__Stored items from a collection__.
'''

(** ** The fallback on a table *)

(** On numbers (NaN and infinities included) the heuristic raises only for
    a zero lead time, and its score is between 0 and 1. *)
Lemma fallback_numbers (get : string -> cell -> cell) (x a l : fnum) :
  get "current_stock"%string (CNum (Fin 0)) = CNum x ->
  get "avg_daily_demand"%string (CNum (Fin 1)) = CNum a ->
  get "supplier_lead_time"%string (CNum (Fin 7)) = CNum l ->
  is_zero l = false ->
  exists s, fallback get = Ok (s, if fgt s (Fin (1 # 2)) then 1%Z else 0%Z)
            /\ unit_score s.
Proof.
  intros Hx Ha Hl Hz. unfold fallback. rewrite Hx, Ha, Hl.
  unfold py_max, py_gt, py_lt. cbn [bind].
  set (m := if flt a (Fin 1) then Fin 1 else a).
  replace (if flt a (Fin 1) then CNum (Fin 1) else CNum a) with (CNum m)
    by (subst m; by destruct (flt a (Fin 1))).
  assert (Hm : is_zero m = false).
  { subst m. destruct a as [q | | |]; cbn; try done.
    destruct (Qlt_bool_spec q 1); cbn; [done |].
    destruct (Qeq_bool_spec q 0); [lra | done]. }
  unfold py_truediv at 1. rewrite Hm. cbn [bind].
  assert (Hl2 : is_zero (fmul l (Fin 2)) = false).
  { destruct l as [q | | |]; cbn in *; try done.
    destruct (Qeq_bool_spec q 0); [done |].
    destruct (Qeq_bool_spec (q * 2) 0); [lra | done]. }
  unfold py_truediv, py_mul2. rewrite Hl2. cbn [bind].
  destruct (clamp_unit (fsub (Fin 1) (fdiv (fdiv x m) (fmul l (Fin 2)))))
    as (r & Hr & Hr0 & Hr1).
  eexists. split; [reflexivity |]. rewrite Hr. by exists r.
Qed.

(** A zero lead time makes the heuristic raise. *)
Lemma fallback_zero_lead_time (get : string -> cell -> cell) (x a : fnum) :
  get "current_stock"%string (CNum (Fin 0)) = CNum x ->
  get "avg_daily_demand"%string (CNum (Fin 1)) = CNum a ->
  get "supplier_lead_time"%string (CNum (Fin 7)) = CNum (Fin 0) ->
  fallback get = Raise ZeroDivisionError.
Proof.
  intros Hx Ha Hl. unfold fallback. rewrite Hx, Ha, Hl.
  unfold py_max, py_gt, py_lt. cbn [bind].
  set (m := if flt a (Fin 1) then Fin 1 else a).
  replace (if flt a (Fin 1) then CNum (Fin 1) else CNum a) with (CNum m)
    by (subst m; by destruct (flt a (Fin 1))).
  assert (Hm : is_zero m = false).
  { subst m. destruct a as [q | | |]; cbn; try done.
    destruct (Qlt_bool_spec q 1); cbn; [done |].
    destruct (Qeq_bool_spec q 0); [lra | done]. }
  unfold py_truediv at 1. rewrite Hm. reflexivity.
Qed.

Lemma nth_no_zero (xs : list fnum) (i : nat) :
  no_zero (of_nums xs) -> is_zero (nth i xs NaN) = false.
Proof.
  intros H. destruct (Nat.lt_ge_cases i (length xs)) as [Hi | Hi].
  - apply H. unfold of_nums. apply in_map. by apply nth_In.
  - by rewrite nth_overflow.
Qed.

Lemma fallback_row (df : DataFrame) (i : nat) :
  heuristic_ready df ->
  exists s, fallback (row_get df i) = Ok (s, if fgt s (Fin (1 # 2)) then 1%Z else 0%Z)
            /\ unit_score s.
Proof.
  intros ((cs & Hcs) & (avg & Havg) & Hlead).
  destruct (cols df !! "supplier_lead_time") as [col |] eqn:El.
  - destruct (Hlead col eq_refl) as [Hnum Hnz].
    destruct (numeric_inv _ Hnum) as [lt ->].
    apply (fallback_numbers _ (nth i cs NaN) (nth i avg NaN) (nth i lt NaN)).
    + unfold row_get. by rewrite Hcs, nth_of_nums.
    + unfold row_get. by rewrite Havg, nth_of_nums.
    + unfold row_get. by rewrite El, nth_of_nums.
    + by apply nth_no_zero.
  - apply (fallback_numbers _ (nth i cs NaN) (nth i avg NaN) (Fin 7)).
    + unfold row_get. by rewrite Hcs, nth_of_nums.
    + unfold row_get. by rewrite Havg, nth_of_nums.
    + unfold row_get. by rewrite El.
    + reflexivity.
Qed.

'''

__Assignment__. Reproduce the lines of the entries above from the one with "assert (Hl2 : is_zero" to the one with "CNum (Fin 0) ->", both included, exactly and without any other line.

__Response__.
  assert (Hl2 : is_zero (fmul l (Fin 2)) = false).
  { destruct l as [q | | |]; cbn in *; try done.
    destruct (Qeq_bool_spec q 0); [done |].
    destruct (Qeq_bool_spec (q * 2) 0); [lra | done]. }
  unfold py_truediv, py_mul2. rewrite Hl2. cbn [bind].
  destruct (clamp_unit (fsub (Fin 1) (fdiv (fdiv x m) (fmul l (Fin 2)))))
    as (r & Hr & Hr0 & Hr1).
  eexists. split; [reflexivity |]. rewrite Hr. by exists r.
Qed.

(** A zero lead time makes the heuristic raise. *)
Lemma fallback_zero_lead_time (get : string -> cell -> cell) (x a : fnum) :
  get "current_stock"%string (CNum (Fin 0)) = CNum x ->
  get "avg_daily_demand"%string (CNum (Fin 1)) = CNum a ->
  get "supplier_lead_time"%string (CNum (Fin 7)) = CNum (Fin 0) ->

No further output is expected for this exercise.